## PROMPT
In the listing that follows, the range to quote begins at the line that has "λ w, (Return (reg_keys (cache w)), w)." and ends after the line that has "λ w, (Return (length"; quote it verbatim and add nothing.

## EXTRACTED INFORMATION
(** [this.emit(event, payload)] of Node's [EventEmitter], which
    [BotEventEmitter] extends.  [BotEvent.ERROR] is the string ['error'],
    the one event name Node treats specially: when an ['error'] event is
    emitted and the emitter has no listener registered for it, [emit]
    throws (the emitted value if it is an [Error], an [ERR_UNHANDLED_ERROR]
    wrapping it otherwise; here the payload is a plain object). *)
Definition emit (ev : BotEvent.t) : M unit :=
  (act (AEmit ev) ;;
   w <- get ;;
   match listeners w ev with
   | [] =>
       if decide (ev = BotEvent.ERROR) then throw ERR_UNHANDLED_ERROR
       else ret tt
   | hs => call_listeners hs
   end)%M.

(** [botEvents.on(event, handler)] *)
Definition on (ev : BotEvent.t) (h : Handler) : M unit :=
  modify (λ w, set_listeners
                 (λ ev', if decide (ev' = ev) then listeners w ev' ++ [h]
                         else listeners w ev') w).

Definition emitNewListing (listing : Listing) : M unit :=
  (log LogLevel.DEBUG LogCategory.SYSTEM
     ("New listing event emitted: " +:+ show_type (listing_type listing)
      +:+ " - " +:+ side_name (selling listing)
      +:+ " -> " +:+ side_name (buying listing)) ;;
   emit BotEvent.NEW_LISTING)%M.
(** * cacheMock: a shallow embedding of [cacheMock.js]

    The three entry points of the module ([cacheMock], [cacheMock.restore]
    and [cacheMock.require]) are embedded as computations in a small
    state-and-exception monad over a [world]: Node's [require.cache], a heap
    of JavaScript objects addressed by reference, and the internal registry
    [cacheMock.cache].  Objects live on a heap because the code relies on
    reference identity: [Object.assign] mutates the live exports object in
    place, while [restore] swaps the reference held by the module record.

    Objects are ordinary objects that inherit from [Object.prototype]; an
    own property is a data property (enumerable or not, writable or not) or
    an accessor without a setter, whose getter does nothing but return a
    value.  Setters and proxies run code of their own and are left out.  Of
    the logger only what can reach the caller is kept: the [JSON.stringify]
    of the first line of [cacheMock]. *)

From stdpp Require Import gmap strings list fin_maps.

(** ** JavaScript values, objects and module records *)

(** An object reference: the index of the object on the heap. *)
Abbreviation loc := nat.

(** Property values.  Functions are objects, so an exported function is a
    [VRef]. *)
Inductive value :=
  | VUndefined
  | VNull
  | VBool (b : bool)
  | VNum (n : Z)
  | VStr (s : string)
  | VRef (l : loc).

(** A plain object: its own enumerable string-keyed properties.  Equality of
    two such maps is structural equality of the objects (same key set, same
    binding for every key). *)
Abbreviation obj := (gmap string value).

(** An object passed as an argument and only read: its own enumerable
    properties in the order in which [Object.assign] visits them.  The keys
    of an object are distinct; a list that repeats a key stands for the
    assignments made one after the other. *)
Abbreviation mapping := (list (string * value)).

(** What else the code can notice about an object: the keys of its own
    properties that cannot be assigned (not writable, or a getter without a
    setter), the keys of its own writable properties that are not
    enumerable, and whether properties can be added. *)
Record attr := {
  readonly : gset string;
  hidden : gset string;
  extensible : bool
}.

(** Node's [Module] instances, as far as [cacheMock.js] reads and writes
    them.  [exports] is a reference to the exports object. *)
Record NodeModule := {
  mod_id : string;
  filename : option string;
  loaded : bool;
  exports : loc;
  parent : option string
}.

(** [cachedModule.exports = v] *)
Definition set_exports (m : NodeModule) (v : loc) : NodeModule :=
  {| mod_id := mod_id m; filename := filename m; loaded := loaded m;
     exports := v; parent := parent m |}.

(** ** The registry [cacheMock.cache]

    A plain object used as a map from resolved path to the reference of the
    saved copy.  It is kept as an association list in insertion order, the
    order in which [Object.keys] enumerates it.  Its keys are resolved paths
    (absolute file names or names of built-in modules), none of which is the
    name of a property inherited from [Object.prototype]; the entries are
    written by this module only, so every value is an object. *)
Abbreviation registry := (list (string * loc)).

Fixpoint reg_get (k : string) (r : registry) : option loc :=
  match r with
  | [] => None
  | (k', v) :: r' => if decide (k' = k) then Some v else reg_get k r'
  end.

(** [r[k] = v] for a key that [r] does not have yet: appended last. *)
Definition reg_add (k : string) (v : loc) (r : registry) : registry :=
  r ++ [(k, v)].

(** [delete r[k]] *)
Definition reg_delete (k : string) (r : registry) : registry :=
  filter (λ kv, kv.1 ≠ k) r.

(** [Object.keys(r)] *)
Definition reg_keys (r : registry) : list string := r.*1.

(** ** The state the code runs against

    A reference that points to no object of the heap stands for an
    [exports] that is [null] or [undefined].  An object without an entry in
    [attrs] is plain: extensible, with writable enumerable properties only. *)
Record world := {
  require_cache : gmap string NodeModule;   (* require.cache *)
  heap : list obj;                          (* objects, by reference *)
  attrs : gmap loc attr;                    (* objects that are not plain *)
  cache : registry;                         (* cacheMock.cache *)
  effects : list string                     (* modules whose code has run *)
}.

(** ** The host: Node's resolver and loader, and [JSON.stringify]

    [resolve] is [require.resolve]; [source_of] says what [require] does
    with a resolved path that is not cached: the code of the file throws, or
    nothing reaches [require.cache] (a built-in module), or the code builds
    an exports object and a record for it is cached.  Whatever else the code
    of a module does is summed up in the [effects] of the world.
    [json_stringify_ok h o] says whether [JSON.stringify] returns on an
    object with the properties [o], the objects it refers to being those of
    the heap [h]; it throws on a cyclic structure, for one. *)
Inductive source :=
  | SrcThrows
  | SrcBuiltin
  | SrcExports (init : obj) (a : option attr).

Record host := {
  resolve : string → option string;
  source_of : string → source;
  json_stringify_ok : list obj → mapping → bool;
  this_module : string;             (* the id of cacheMock.js itself *)
  module_parent : option string     (* module.parent inside cacheMock.js *)
}.

(** ** Computations: state passing with exceptions

    A thrown exception leaves the state as it was at the throw: JavaScript
    does not roll back. *)
Inductive error := ResolutionError | LoadError | TypeError.

Inductive outcome (A : Type) :=
  | Return (a : A)
  | Throw (e : error).
Arguments Return {A} a.
Arguments Throw {A} e.

Definition js (A : Type) : Type := world → outcome A * world.

Definition ret {A} (a : A) : js A := λ w, (Return a, w).
Definition throw {A} (e : error) : js A := λ w, (Throw e, w).
Definition bind {A B} (m : js A) (k : A → js B) : js B :=
  λ w, match m w with
       | (Return a, w') => k a w'
       | (Throw e, w') => (Throw e, w')
       end.

Notation "'let*' x := m 'in' k" := (bind m (λ x, k))
  (at level 10, x name, m at level 200, k at level 200).
Notation "m ;; k" := (bind m (λ _, k))
  (at level 100, k at level 200, right associativity).

(** *** Primitive reads and writes *)

(** [require.cache[p]] *)
Definition get_cached (p : string) : js (option NodeModule) :=
  λ w, (Return (require_cache w !! p), w).

(** [require.cache[p] = m] *)
Definition set_cached (p : string) (m : NodeModule) : js unit :=
  λ w, (Return tt,
        {| require_cache := <[p := m]> (require_cache w); heap := heap w;
           attrs := attrs w; cache := cache w; effects := effects w |}).

(** [cacheMock.cache[p]] *)
Definition get_original (p : string) : js (option loc) :=
  λ w, (Return (reg_get p (cache w)), w).

Definition set_original (p : string) (l : loc) : js unit :=
  λ w, (Return tt,
        {| require_cache := require_cache w; heap := heap w;
           attrs := attrs w; cache := reg_add p l (cache w);
           effects := effects w |}).

(** [delete cacheMock.cache[p]] *)
Definition delete_original (p : string) : js unit :=
  λ w, (Return tt,
        {| require_cache := require_cache w; heap := heap w;
           attrs := attrs w; cache := reg_delete p (cache w);
           effects := effects w |}).

(** [Object.keys(cacheMock.cache)] *)
Definition object_keys : js (list string) :=
  λ w, (Return (reg_keys (cache w)), w).

(** A new object at the next free reference, with the attributes [a]
    ([None] for a plain one). *)
Definition alloc_with (o : obj) (a : option attr) : js loc :=
  λ w, (Return (length (heap w)),
        {| require_cache := require_cache w; heap := heap w ++ [o];
           attrs := match a with
                    | Some a => <[length (heap w) := a]> (attrs w)
                    | None => delete (length (heap w)) (attrs w)
                    end;
           cache := cache w; effects := effects w |}).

## TASK SOLUTION
  λ w, (Return (reg_keys (cache w)), w).

(** A new object at the next free reference, with the attributes [a]
    ([None] for a plain one). *)
Definition alloc_with (o : obj) (a : option attr) : js loc :=
  λ w, (Return (length (heap w)),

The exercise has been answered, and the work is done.